═════ Task data ═════
Lemma inner_target_evidence key token grant e t :
  inner_target jwt_parse key grant e = Some t -> route_evidence key token grant t.
Proof.
  unfold inner_target. intros H. destruct (as_object e) as [data|]; [|done]. cbn in H.
  destruct (as_string (field data "token")) as [raw|]; [|done]. cbn in H.
  destruct (parseRequestToken jwt_parse raw key) as [inner|] eqn:P; [|done].
  destruct (Valid inner) eqn:V; [|done]. cbn [negb] in H.
  destruct (streamGrant (Some inner)) as [[g|]|] eqn:G; try done.
  destruct (same_grant g grant) eqn:S; [|done]. cbn [negb] in H.
  destruct (as_string (field (Payload g) "hostUuid")) as [host|] eqn:Hh; [|done]. cbn in H.
  case_bool_decide; [done|]. injection H as <-. split; [done|]. right. exists inner, g.
  unfold parseRequestToken in P. case_bool_decide; [done|]. by split_and!.
Qed.

(** A delegated ticket is let through exactly on the paths its grant allows.
    When it is refused, the failure names at most 256 distinct hosts, each
    established by a verified signature over the same grant, and if it names any
    it carries an attempt identifier the reporter accepts; so a receipt can be
    filed for every host involved and for no other. *)
Theorem checkStreamRoute_sound nonce token grant path key :
  byte_array 16 nonce ->
  (checkStreamRoute jwt_parse (Some nonce) token (Some grant) path key = None <->
     AllowsPath grant path = true) /\
  forall f, checkStreamRoute jwt_parse (Some nonce) token (Some grant) path key = Some f ->
    NoDup (hosts (targets f)) /\ (length (targets f) <= maxStatsTargets)%nat /\
    (targets f <> [] -> uuid_v4 (attemptID f) = true) /\
    Forall (route_evidence key token grant) (targets f).
Proof.
  intros B. unfold checkStreamRoute.
  assert (forall f, Some no_failure = Some f -> NoDup (hosts (targets f)) /\
    (length (targets f) <= maxStatsTargets)%nat /\ (targets f <> [] -> uuid_v4 (attemptID f) = true) /\
    Forall (route_evidence key token grant) (targets f)) as NF.
  { intros f [= <-]. split_and!; [constructor|simpl; lia|done|constructor]. }
  destruct (AllowsPath grant path); [by split|].
  remember (default "" (as_string (field (Payload grant) "hostUuid"))) as host eqn:Hh.
  destruct (bool_decide (host = "")) eqn:He; bool_to_prop; cbn [negb].
  2: { split; [done|]. intros f [= <-]. split_and!.
    - apply NoDup_singleton.
    - unfold maxStatsTargets. simpl. lia.
    - intros _. by apply attempt_id_v4.
    - apply Forall_singleton. split; [done|]. left. split; [done|]. simpl.
      destruct (as_string _); simpl in *; by subst. }
  destruct (_ || _); [split; [done|exact NF]|].
  destruct (as_array _) as [entries|]; [|split; [done|exact NF]].
  destruct (_ || _) eqn:Len; [split; [done|exact NF]|].
  destruct (collect _ entries []) as [l|] eqn:C; [|split; [done|exact NF]].
  split; [done|]. intros f [= <-]. apply orb_false_iff in Len as [_ Len%Nat.ltb_ge].
  destruct (collect_spec _ _ _ _ C NoDup_nil_2) as (N & Ln & _ & Sub). simpl in *.
  split_and!; [done|lia|intros _; by apply attempt_id_v4|].
  apply Forall_forall. intros t Ht. destruct (Sub t Ht) as [X|(e & _ & X)];
    [by apply not_elem_of_nil in X|by eapply inner_target_evidence].
Qed.
End RouteProps.

Section ReceiptProps.
Context (post : string -> string -> option response) (ticket : string -> string) (reporter : option Verifier).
═════
# [What you should do]
Give again only the lines starting at the one that contains "destruct (bool_decide (host" and running to the end of the data.

# [Result]
  destruct (bool_decide (host = "")) eqn:He; bool_to_prop; cbn [negb].
  2: { split; [done|]. intros f [= <-]. split_and!.
    - apply NoDup_singleton.
    - unfold maxStatsTargets. simpl. lia.
    - intros _. by apply attempt_id_v4.
    - apply Forall_singleton. split; [done|]. left. split; [done|]. simpl.
      destruct (as_string _); simpl in *; by subst. }
  destruct (_ || _); [split; [done|exact NF]|].
  destruct (as_array _) as [entries|]; [|split; [done|exact NF]].
  destruct (_ || _) eqn:Len; [split; [done|exact NF]|].
  destruct (collect _ entries []) as [l|] eqn:C; [|split; [done|exact NF]].
  split; [done|]. intros f [= <-]. apply orb_false_iff in Len as [_ Len%Nat.ltb_ge].
  destruct (collect_spec _ _ _ _ C NoDup_nil_2) as (N & Ln & _ & Sub). simpl in *.
  split_and!; [done|lia|intros _; by apply attempt_id_v4|].
  apply Forall_forall. intros t Ht. destruct (Sub t Ht) as [X|(e & _ & X)];
    [by apply not_elem_of_nil in X|by eapply inner_target_evidence].
Qed.
End RouteProps.

Section ReceiptProps.
Context (post : string -> string -> option response) (ticket : string -> string) (reporter : option Verifier).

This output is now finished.